California lawmaker denied proxy vote brings newborn to Assembly floor

“Please, please, please pass this bill," she said, holding her infant in her arms. “And I'm going to go finish feeding my daughter."
/ Source: TODAY

California Assemblymember Buffy Wicks made headlines after she wasn’t allowed to vote by proxy amid the COVID-19 pandemic…so she brought her 1-month-old baby with her to the statehouse.

Wicks, who used to work for President Barack Obama, posted a photo of her holding baby Elly before debating legislation on Monday.

“Yep, I’m here! (And so is Elly)” she tweeted.

An expectant assemblymember, Monique Limón, also posed in a photo with Wicks and baby Elly.

"Mommy & soon-to-be mommy came to Sacramento today to do the people’s work!" Wicks tweeted.

A spokesperson for Wicks told Politico that her request was denied “on the grounds that maternity leave is not eligible for proxy voting.” Proxy voting, which is when a lawmaker votes on behalf of someone else who can’t be there, has to be approved by Assembly Speaker Anthony Rendon and eligible members “shall be at a higher risk from the COVID-19 virus,” according to the rules passed on the topic earlier this summer.

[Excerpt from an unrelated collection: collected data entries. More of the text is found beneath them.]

(* ===== verification/AllocSpec.v ===== *)
(** * The allocator's contract

    [alloc_step] is the specification: an abstract machine over [Abs] with one
    rule per branch of the four operations. Every operation of the code refines
    it; what the clients rely on (disjoint allocations, no leak, eager merging)
    is proved about the rules and carried over to whole sessions of requests. *)
From S2P Require Import Prelude Mutex Memory Multiboot2 PageAllocator FreeList AllocInv AllocExec AllocOps.

#[export] Instance PageSize_eq_dec : EqDecision PageSize.
Proof. solve_decision. Defined.

#[export] Instance PageSize_countable : Countable PageSize :=
  inj_countable' (λ x, match x with Size4KB => true | Size2MB => false end)
    (λ b, if b : bool then Size4KB else Size2MB) ltac:(by intros []).

(** ** The specification *)
Inductive Request : Set :=
  | AllocReq (size : PageSize)
  | FreeReq (addr : Z) (size : PageSize).

(** The address an allocation returns; [None] for a free. *)
Abbreviation Response := (option Z).
(* ===== verification/AllocTheorems.v ===== *)
(** * Theorems about the page allocator

    The properties of [PageAllocator] that its clients rely on, each with an
    instance on a concrete machine where it has hypotheses. *)
From S2P Require Import Prelude Mutex Memory Multiboot2 PageAllocator FreeList AllocInv AllocExec AllocOps AllocInit AllocSpec.

(** ** A concrete machine *)

(** A store that fills the records with zeros. *)
Definition zero_store (size : Z) (a n : Z) (mem : memory) : memory :=
  λ x, if (a <=? x) && (x <? a + n * size) then 0 else mem x.

Lemma zero_store_frame size a n mem x :
  x < a ∨ a + n * size ≤ x → zero_store size a n mem x = mem x.
Proof.
  intros Hx. unfold zero_store.
  destruct (Z.leb_spec a x), (Z.ltb_spec x (a + n * size)); simpl; try done; lia.
Qed.

(** A PC: low memory, a hole, and 8 MiB above 1 MiB. *)
Definition pc_areas : list MemoryArea :=
  [mkMemoryArea 0 0x9f000 1 0; mkMemoryArea 0xf0000 0x10000 2 0; mkMemoryArea 0x100000 0x800000 1 0].
Definition pc_mmap : Z := 0x9000.
Definition pc_memory : memory := bytes_at pc_mmap (encode_mmap 0 pc_areas).
Definition pc_image_end : Z := 0x123456.
Definition pc_init : M Machine unit := init 40 pc_image_end (zero_store 40) pc_memory pc_mmap.
Definition boot_machine (b : bool) : Machine := mkMachine (mkCpu 2 b) PageAllocator_new [].

Lemma pc_map_ok : map_ok ADDR_LIMIT pc_areas.
Proof.
  split.
  - intros x. unfold pc_areas. rewrite !elem_of_cons, elem_of_nil. intros [->|[->|[->|[]]]] _; unfold ADDR_LIMIT; simpl; lia.
  - intros i j x y Hi Hj Hne Hx Hy. unfold area_disjoint.
    destruct i as [|[|[|i]]], j as [|[|[|j]]]; simplify_eq/=; lia.
Qed.

Lemma pc_areas_ok : Forall area_ok pc_areas.
Proof. repeat constructor; simpl; unfold U64_MAX, U32_MAX; lia. Qed.

(** The facts about the memory map and the loader that [init] needs. *)
Record boot_ok (size_of_PageMetadata kernel_image_end : Z) (store_metadata : Z → Z → memory → memory)
    (mem : memory) (mmap version : Z) (areas : list MemoryArea) : Prop := {
  (** a record is not empty and fits in a page *)
  boot_size : 0 < size_of_PageMetadata ≤ PAGE_SIZE_4KB;
  (** the kernel's image ends below 4 TiB and not at 0 *)
  boot_image : 0 < kernel_image_end ≤ ADDR_LIMIT;
  (** storing [n] records at [a] changes the bytes of these records only *)
  boot_store a n m x : x < a ∨ a + n * size_of_PageMetadata ≤ x → store_metadata a n m x = m x;
  (** available memory is below 4 TiB and the areas do not overlap *)
  boot_map : map_ok ADDR_LIMIT areas;
  (** the loader wrote the tag *)
  boot_areas : Forall area_ok areas;
  boot_mmap : 0 ≤ mmap ∧ mmap + 16 + 24 * Z.of_nat (length areas) ≤ ADDR_LIMIT;
  boot_version : 0 ≤ version ≤ U32_MAX;
  boot_tag_size : 16 + 24 * Z.of_nat (length areas) ≤ U32_MAX;
  boot_tag : holds mem mmap (encode_mmap version areas);
  (** the metadata array does not overlap the tag *)
  boot_apart : mmap + 16 + 24 * Z.of_nat (length areas) ≤ metadata_base kernel_image_end ∨
    metadata_base kernel_image_end + total_pages areas * size_of_PageMetadata ≤ mmap;
}.

Lemma pc_boot_ok : boot_ok 40 pc_image_end (zero_store 40) pc_memory pc_mmap 0 pc_areas.
Proof.
  split; try (unfold PAGE_SIZE_4KB, ADDR_LIMIT, U32_MAX, pc_image_end, pc_mmap; simpl; lia).
  - intros. by apply zero_store_frame.
  - apply pc_map_ok.
  - apply pc_areas_ok.
  - apply holds_bytes_at.
  - left. vm_compute. done.
Qed.

(** Memory that the [i32] summary of [init] can count: 2 TiB. *)
Definition COUNTED_LIMIT : Z := 2 ^ 41 - 2 ^ 21.

Lemma total_pages_counted areas :
  map_ok ADDR_LIMIT areas → memory_top areas ≤ COUNTED_LIMIT → 4 * total_pages areas ≤ 2147483647.
Proof.
  intros Hok Ht. pose proof (memory_top_bounds ADDR_LIMIT areas ltac:(done) Hok) as [H0 _].
  unfold total_pages, align_up, COUNTED_LIMIT in *.
  change PAGE_SIZE_2MB with (512 * 4096). unfold PAGE_SIZE_4KB.
  rewrite Z.mul_assoc, Z.div_mul by done.
  assert ((memory_top areas + 512 * 4096 - 1) / (512 * 4096) < 2 ^ 20); [|lia].
  apply Z.div_lt_upper_bound; lia.
Qed.

Lemma boot_outcome o b t size image store mem mmap version areas :
  boot_ok size image store mem mmap version areas →
  ∃ ev c a, prepared size image areas c a ∧ quiet b ev ∧
    init size image store mem mmap (mkMachine (mkCpu o b) PageAllocator_new t) =
    if 4 * Z.of_nat (length (free_frames a)) <=? 2147483647
    then Done (tt, idle o b (t ++ ev) c) else Panicked POverflow.
Proof. intros [? ? ? ? ? [? ?] ? ? ? ?]. by eapply init_outcome. Qed.

(** [init] under the bound that its summary can count. *)
Lemma boot_init o b t size image store mem mmap version areas :
  boot_ok size image store mem mmap version areas → memory_top areas ≤ COUNTED_LIMIT →
  wp (init size image store mem mmap) (λ _ s', ∃ ev c a, s' = idle o b (t ++ ev) c ∧
      prepared size image areas c a ∧ quiet b ev)
    (mkMachine (mkCpu o b) PageAllocator_new t).
Proof.
  intros Hb Ht. destruct (boot_outcome o b t _ _ _ _ _ _ _ Hb) as (ev & c & a & HP & Hq & E).
  pose proof (total_pages_counted areas (boot_map _ _ _ _ _ _ _ Hb) Ht) as Hmax.
  pose proof (free_frames_le _ _ _ _ (inv_meta _ _ (pr_inv _ _ _ _ _ HP)) (slice_len_nonneg _)) as Hle.
  rewrite (pr_len _ _ _ _ _ HP) in Hle. rewrite (proj2 (Z.leb_le _ _)) in E by lia.
  exists tt, (idle o b (t ++ ev) c). split; [exact E|]. by exists ev, c, a.
Qed.

(** Frames of a map are whole frames above the kernel. *)
Lemma map_frames_above k len areas p : map_frames k len areas p → k ≤ p < len.
Proof. intros (x & _ & _ & Hx). unfold area_frames in Hx. lia. Qed.


Lemma pc_top : memory_top pc_areas ≤ COUNTED_LIMIT.
Proof. vm_compute. discriminate. Qed.


(** The machine after [pc_init]: 2MB pages and 4KB pages are free. *)
Lemma pc_state b : ∃ t c a, pc_init (boot_machine b) = Done (tt, idle 2 b t c) ∧ Inv c a ∧
  a_al4 a = ∅ ∧ a_al2 a = ∅ ∧ fully_merged a ∧
  ∀ p, managed a p ↔ map_frames (first_free 40 pc_image_end pc_areas / PAGE_SIZE_4KB)
                       (total_pages pc_areas) pc_areas p.
Proof.
  destruct (boot_init 2 b [] _ _ _ _ _ _ _ pc_boot_ok pc_top)
    as ([] & s' & E & ev & c & a & -> & [HI H4 H2 HF _ _ Hm _ _ _] & Hq).
  exists ([] ++ ev), c, a. exact (conj E (conj HI (conj H4 (conj H2 (conj HF Hm))))).
Qed.

Lemma pc_free_frames c a :
  Inv c a → a_al4 a = ∅ → a_al2 a = ∅ →
  (∀ p, managed a p ↔ map_frames (first_free 40 pc_image_end pc_areas / PAGE_SIZE_4KB)
                       (total_pages pc_areas) pc_areas p) → free_frames a ≠ [].
Proof.
  intros HI H4 H2 Hm E.
  assert (managed a 512) as [?|[?|[?|?]]].
  { apply Hm. exists (mkMemoryArea 0x100000 0x800000 1 0). split_and!; [set_solver|done|].
    vm_compute. split; congruence. }
  all: pose proof (elem_of_free_frames _ _ _ _ 512 (inv_meta _ _ HI)) as Hf; rewrite E in Hf; set_solver.
Qed.

(** The allocator's data in a machine. *)
Definition core_of (s : Machine) : Core :=
  let a := m_alloc s in
  mkCore (ptr (data (f_page_array a))) (pages (data (f_page_array a))) (data (f_free_4kb_list a))
    (data (f_free_2mb_list a)) (data (f_kernel_end a)).

Lemma core_of_idle o b t c : core_of (idle o b t c) = c.
Proof. by destruct c. Qed.

(** The first pages of a list, from the array. *)
Lemma dll_first ps h l p : dll ps h l → h = Some p → ∃ l', l = p :: l'.
Proof. intros (-> & _) E. destruct l as [|q l]; simplify_eq/=. by exists l. Qed.
Lemma dll_second ps h l p q : dll ps h l → h = Some p → page_next ps p = Some q → ∃ l', l = p :: q :: l'.
Proof.
  intros Hd E Hn. destruct (dll_first _ _ _ _ Hd E) as [l' ->].
  rewrite (dll_head_next _ _ _ _ Hd) in Hn. destruct l' as [|r l']; simplify_eq/=. by exists l'.
Qed.

(** The lists of the PC after [pc_init]. *)
Lemma pc_lists : ∃ t c a, pc_init (boot_machine true) = Done (tt, idle 2 true t c) ∧ Inv c a ∧ fully_merged a ∧
  slice_len (c_pages c) = 2560 ∧ (∃ l, a_l4 a = 2303 :: l) ∧ (∃ l, a_l2 a = 1536 :: 1024 :: l).
Proof.
  destruct (pc_state true) as (t & c & a & E & HI & _ & _ & HF & _). exists t, c, a.
  assert (match pc_init (boot_machine true) with
    | Done (_, s) => let c := core_of s in
        (c_h4 c, c_h2 c, slice_len (c_pages c), page_next (c_pages c) 1536)
    | _ => (None, None, 0, None) end = (Some 2303, Some 1536, 2560, Some 1024)) as H by (vm_compute; reflexivity).
  rewrite E in H. cbv zeta in H. rewrite core_of_idle in H. injection H as H4 H2 Hl Hn.
  split; [exact E|]. split; [exact HI|]. split; [exact HF|]. split; [exact Hl|]. split.
  - exact (dll_first _ _ _ _ (inv_dll4 _ _ HI) H4).
  - exact (dll_second _ _ _ _ _ (inv_dll2 _ _ HI) H2 Hn).
Qed.

(** C2: refinement. Serving any request that a client may make (allocate, or
    free a block that is handed out) ends without panic, with every lock
    released and the interrupt flag restored, and does what a rule of the
    abstract allocator allows; the invariant holds again. *)
Theorem operations_refine_contract o b t c a r :
  Inv c a → legal a r →
  wp (perform r) (λ resp s', ∃ ev c' a', s' = idle o b (t ++ ev) c' ∧ Inv c' a' ∧
      alloc_step a r resp a') (idle o b t c).
Proof.
  intros HI Hl. eapply wp_mono; [by apply perform_refines|].
  intros resp s' (a' & Hs & ev & c' & -> & HI' & _). eauto 10.
Qed.

Lemma operations_refine_contract_witness : ∃ c a, Inv c a ∧ legal a (AllocReq Size4KB) ∧
  wp (perform (AllocReq Size4KB)) (λ resp s', ∃ ev c' a', s' = idle 2 true ([] ++ ev) c' ∧ Inv c' a' ∧
      alloc_step a (AllocReq Size4KB) resp a') (idle 2 true [] c).
Proof.
  destruct (pc_state true) as (t & c & a & _ & HI & _). exists c, a. split; [exact HI|]. split; [exact I|].
  exact (operations_refine_contract 2 true [] c a (AllocReq Size4KB) HI I).
Defined.

Lemma owns_nil a : a_al4 a = ∅ → a_al2 a = ∅ → owns a [].
Proof. intros H4 H2. split; [constructor|]. intros addr sz. unfold owned. rewrite H4, H2. destruct sz; set_solver. Qed.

Wicks returned to Sacramento to support a housing bill that would make it easier to create multi-unit housing in the tough California housing market.

“Please, please, please pass this bill," she said, holding her infant in her arms. “And I'm going to go finish feeding my daughter."

A spokesperson for the speaker told Politico recently giving birth did not constitute a high risk for COVID-19.

“The house resolution pertaining to proxy voting is very specific, in that only members at a higher risk from Covid-19 will be considered eligible for proxy voting,” the spokesperson told the outlet. “This bar of eligibility was always intended to be high, to ensure the protection of our legislative process.”

In the end, the Associated Press reported no one in the state Assembly voted by proxy, while several state senators were forced to vote remotely after being exposed to COVID-19. Voting remotely via videoconferencing hasn’t been tested legally, and the AP reported several legislators expect it to prompt a lawsuit in the coming weeks.

Rendon and Wicks’ teams did not respond to TODAY’s request for comment.

Cases of babies getting coronavirus have been fairly isolated, though there have been a few fatalities that made headlines — including one 9-month-old in Chicago who died in March.

The symptoms for young children are similar to those that adults experience, experts told TODAY.

“Cough, respiratory distress — breathing fast, having difficulty catching your breath — fever,” Dr. Patricia Whitley-Williams, chief of pediatric infectious disease at Rutgers Robert Wood Johnson Medical School in New Brunswick, New Jersey, said in April.